Key Points
Intestinal dysbiosis drives genotype-specific immune responses at the intestinal barrier in chronic granulomatous disease (CGD).
The differential immune responses identified potential genotype-specific therapeutic targets for CGD-associated inflammatory bowel disease.
Chronic granulomatous disease (CGD) is an inborn error of immunity caused by defects in any one of the 6 subunits (gp91phox, p47phox, p22phox, p67phox, p40phox or chaperone EROS) forming the nicotinamide adenine dinucleotide phosphate (NADPH) oxidase complex 2 (NOX2) and resulting in defective phagocyte-derived reactive oxygen species (ROS) production.
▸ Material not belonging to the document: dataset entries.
(** X24 on a control of five lines with a border: the size is 59 by 84;
    with 2^28 lines of height 16 the product leaves the range of [int]. *)
Lemma GetIdealSize_bounds_witness :
  EditCtrlNative.GetIdealSize
    (mkEditCtrlWin 42 0 true true 5 EmptyString 0 0 [] [])
    (mkSize 50 16) (mkSize 0 0) 0x00030002 4 = Some (mkSize 59 84) /\
  EditCtrlNative.GetIdealSize
    (mkEditCtrlWin 42 0 true true (2 ^ 28) EmptyString 0 0 [] [])
    (mkSize 50 16) (mkSize 0 0) 0x00030002 4 = None.
Proof.
  split.
  - destruct (GetIdealSize_bounds
                (mkEditCtrlWin 42 0 true true 5 EmptyString 0 0 [] [])
                (mkSize 50 16) (mkSize 0 0) 0x00030002 4
                ltac:(simpl; lia) ltac:(simpl; lia) ltac:(lia))
      as (Hsize & Hsome & _).
    destruct Hsome as [r Hr]; try (vm_compute; discriminate).
    destruct (Hsize r Hr) as (Hdx & _ & _ & _ & Hdy & _).
    specialize (Hdy ltac:(right; reflexivity)).
    rewrite Hr. destruct r as [dx dy]. cbn in Hdx, Hdy. now rewrite Hdx, Hdy.
  - apply (GetIdealSize_bounds
             (mkEditCtrlWin 42 0 true true (2 ^ 28) EmptyString 0 0 [] [])
             (mkSize 50 16) (mkSize 0 0) 0x00030002 4
             ltac:(simpl; lia) ltac:(simpl; lia) ltac:(lia)).
    vm_compute. reflexivity.
Defined.
(** [selection_sort] returns within [last - i] iterations; the result is
    a reordering inside the range, and the range is sorted. *)
Lemma selection_sort_spec last fuel : ∀ i s,
  valid_range i last s → last - i ≤ fuel →
  ∃ s', selection_sort fuel i last s = Some s' ∧
        frame i last s s' ∧ s ≡ₚ s' ∧ sorted_range i last s'.
Proof.
  induction fuel as [|fuel IH]; intros i s [Hil Hlen] Hfuel; simpl.
  { rewrite (proj2 (Nat.eqb_eq i last)) by lia.
    exists s. split_and!; [done|apply frame_refl|done|].
    intros a b ?????. lia. }
  destruct (Nat.eqb_spec i last) as [->|Hne].
  { exists s. split_and!; [done|apply frame_refl|done|].
    intros a b ?????. lia. }
  destruct (min_element_spec i last s) as [Hm Hmin]; [lia|done|].
  set (m := std.min_element i last s) in *.
  set (s1 := std.iter_swap i m s).
  assert (frame i last s s1) as Hf1 by (apply iter_swap_frame; lia).
  assert (s ≡ₚ s1) as Hp1 by apply iter_swap_perm.
  assert (valid_range i last s) as Hv by done.
  destruct (IH (S i) s1) as (s' & Hs' & Hf' & Hp' & Hsorted).
  { split; [lia|]. unfold s1. by rewrite iter_swap_length. }
  { lia. }
  exists s'. split_and!; [done| | |].
  - eapply frame_trans; [done|]. eapply frame_weaken; [| |done]; lia.
  - by etrans.
  - intros a b x y Ha Hab Hb Hx Hy.
    destruct (decide (a = i)) as [->|]; [|apply (Hsorted a b); (lia || done)].
    (* the element at [i] is the minimum of the range of [s] *)
    destruct (lookup_lt_is_Some_2 s i) as [xi Hxi]; [lia|].
    destruct (lookup_lt_is_Some_2 s m) as [xm Hxm]; [lia|].
    assert (x = xm) as ->.
    { destruct Hf' as [_ Hk']. rewrite Hk' in Hx by lia.
      unfold s1 in Hx. rewrite (iter_swap_lookup i m s xi xm) in Hx by done.
      destruct (decide (i = m)) as [<-|]; [congruence|].
      rewrite decide_True in Hx by done. congruence. }
    destruct (frame_perm_lookup (S i) last s1 s' b y) as (k1 & Hk1 & Hy1);
      [split; [lia|]; unfold s1; by rewrite iter_swap_length
      |done|done|lia|done|].
    destruct (frame_perm_lookup i last s s1 k1 y) as (k & Hk & Hy0);
      [done|done|done|lia|done|].
    apply (less_at_false s k m); [done|done|]. apply Hmin. lia.
Qed.

(** On a sorted range [selection_sort] changes nothing. *)
Lemma selection_sort_sorted last fuel : ∀ i s,
  i ≤ last → last - i ≤ fuel → sorted_range i last s →
  selection_sort fuel i last s = Some s.
Proof.
  induction fuel as [|fuel IH]; intros i s Hil Hfuel Hs; simpl.
  { by rewrite (proj2 (Nat.eqb_eq i last)) by lia. }
  destruct (Nat.eqb_spec i last) as [->|Hne]; [done|].
  rewrite min_element_sorted by (lia || done).
  rewrite iter_swap_same. apply IH; [lia|lia|].
  eapply sorted_range_weaken; [| |done]; lia.
Qed.
End SelectionSort.

(** ** [std::partition] *)

Section Partition.
Context {T : Type} (p : T → bool).
Implicit Types s : list T.

Lemma holds_at_lookup s k x :
  s !! k = Some x → std.holds_at p s k = p x.
Proof. intros Hx. unfold std.holds_at. by rewrite Hx. Qed.

(** [iter_swap] as a transposition of positions. *)
Lemma iter_swap_lookup_transp a b s k :
  a < length s → b < length s →
  std.iter_swap a b s !! k =
    s !! (if decide (k = b) then a else if decide (k = a) then b else k).
Proof.
  intros Ha Hb.
  destruct (lookup_lt_is_Some_2 s a Ha) as [x Hx].
  destruct (lookup_lt_is_Some_2 s b Hb) as [y Hy].
  rewrite (iter_swap_lookup a b s x y) by done.
  repeat case_decide; congruence.
Qed.

Lemma find_if_not_loop_spec s n : ∀ it,
  it ≤ std.find_if_not_loop n it p s ≤ it + n ∧
  (∀ k, it ≤ k < std.find_if_not_loop n it p s →
        std.holds_at p s k = true) ∧
  (std.find_if_not_loop n it p s < it + n →
   std.holds_at p s (std.find_if_not_loop n it p s) = false).
Proof.
  induction n as [|n IH]; intros it; simpl.
  { split_and!; intros; lia. }
  destruct (std.holds_at p s it) eqn:Hit.
  - destruct (IH (S it)) as (Hr & Ht & Hf). split_and!; [lia|lia| |].
    + intros k ?. destruct (decide (k = it)) as [->|]; [done|].
      apply Ht. lia.
    + intros ?. apply Hf. lia.
  - split_and!; [lia|lia|intros; lia|done].
Qed.

(** Loop invariant of [partition]: the elements of [lo, first) satisfy
    [p], those of [first, i) do not. *)
Lemma partition_loop_spec lo n : ∀ i first s s' m,
  lo ≤ first < i → i + n ≤ length s →
  (∀ k, lo ≤ k < first → std.holds_at p s k = true) →
  (∀ k, first ≤ k < i → std.holds_at p s k = false) →
  std.partition_loop n i first p s = (s', m) →
  frame lo (i + n) s s' ∧ s ≡ₚ s' ∧ first ≤ m < i + n ∧
  (∀ k, lo ≤ k < m → std.holds_at p s' k = true) ∧
  (∀ k, m ≤ k < i + n → std.holds_at p s' k = false).
Proof.
  induction n as [|n IH]; intros i first s s' m Hfi Hlen Ht Hf; simpl.
  { intros [= <- <-]. replace (i + 0) with i by lia.
    split_and!; [apply frame_refl|done|lia|lia|done|done]. }
  replace (i + S n) with (S i + n) by lia.
  intros Hloop.
  destruct (std.holds_at p s i) eqn:Hi;
    [|apply IH in Hloop; [done|lia|lia|done|]].
  - 
    assert (∀ k, std.holds_at p (std.iter_swap i first s) k =
                 std.holds_at p s
                   (if decide (k = first) then i
                    else if decide (k = i) then first else k)) as Hsw.
    { intros k. unfold std.holds_at.
      by rewrite iter_swap_lookup_transp by lia. }
    apply IH in Hloop as (Hfr & Hp & Hm & Ht' & Hf').
    + split_and!; [|by etrans; [apply iter_swap_perm|]|lia|lia|done|done].
      apply (frame_trans _ _ _ (std.iter_swap i first s));
        [apply iter_swap_frame; lia|done].
    + lia.
    + rewrite iter_swap_length. lia.
    + intros k ?. rewrite Hsw. repeat case_decide; try lia; [done|].
      apply Ht. lia.
    + intros k ?. rewrite Hsw. repeat case_decide; try lia.
      * apply Hf. lia.
      * apply Hf. lia.
  - intros k ?. destruct (decide (k = i)) as [->|]; [done|]. apply Hf. lia.
Qed.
Almost 50% of patients with CGD have inflammatory bowel disease (IBD) associated with dysbiosis and age of IBD onset may vary according to CGD genotype. While we previously demonstrated that the intestinal microbiota determines colitis susceptibility in CGD mice, underlying mechanisms remain unknown. We hypothesized that NOX2 defects are associated with distinct intestinal microbiome signatures and immune responses, which impact colitis severity. Chemical colitis susceptibility was evaluated in 2 strains of CGD mice (gp91phox-/- and p47phox-/-) with distinct microbiota, from 2 different animal facilities, while also evaluating the impact of microbiota standardization and colitogenic microbiota transfer on mucosal immune responses at the intestinal barrier. While p47phox-/- and gp91phox-/-mice harbouring colitogenic microbiota had increased colitis severity, the intestinal epithelial cells from p47phox-/- mice produced more ROS which was associated with increased NOX isoform gene expression. In contrast, gp91phox-/- mice had decreased mucin production and a mucosal immune response profile suggestive of increased inflammasome activation at the intestinal barrier compared to control and p47phox-/- mice. Our findings suggest that the microbiota impacts colitis susceptibility in a CGD genotype-specific manner, thereby potentially explaining differences in the timing of IBD onset in patients with different CGD genotypes while identifying potential novel and personalized therapeutic targets.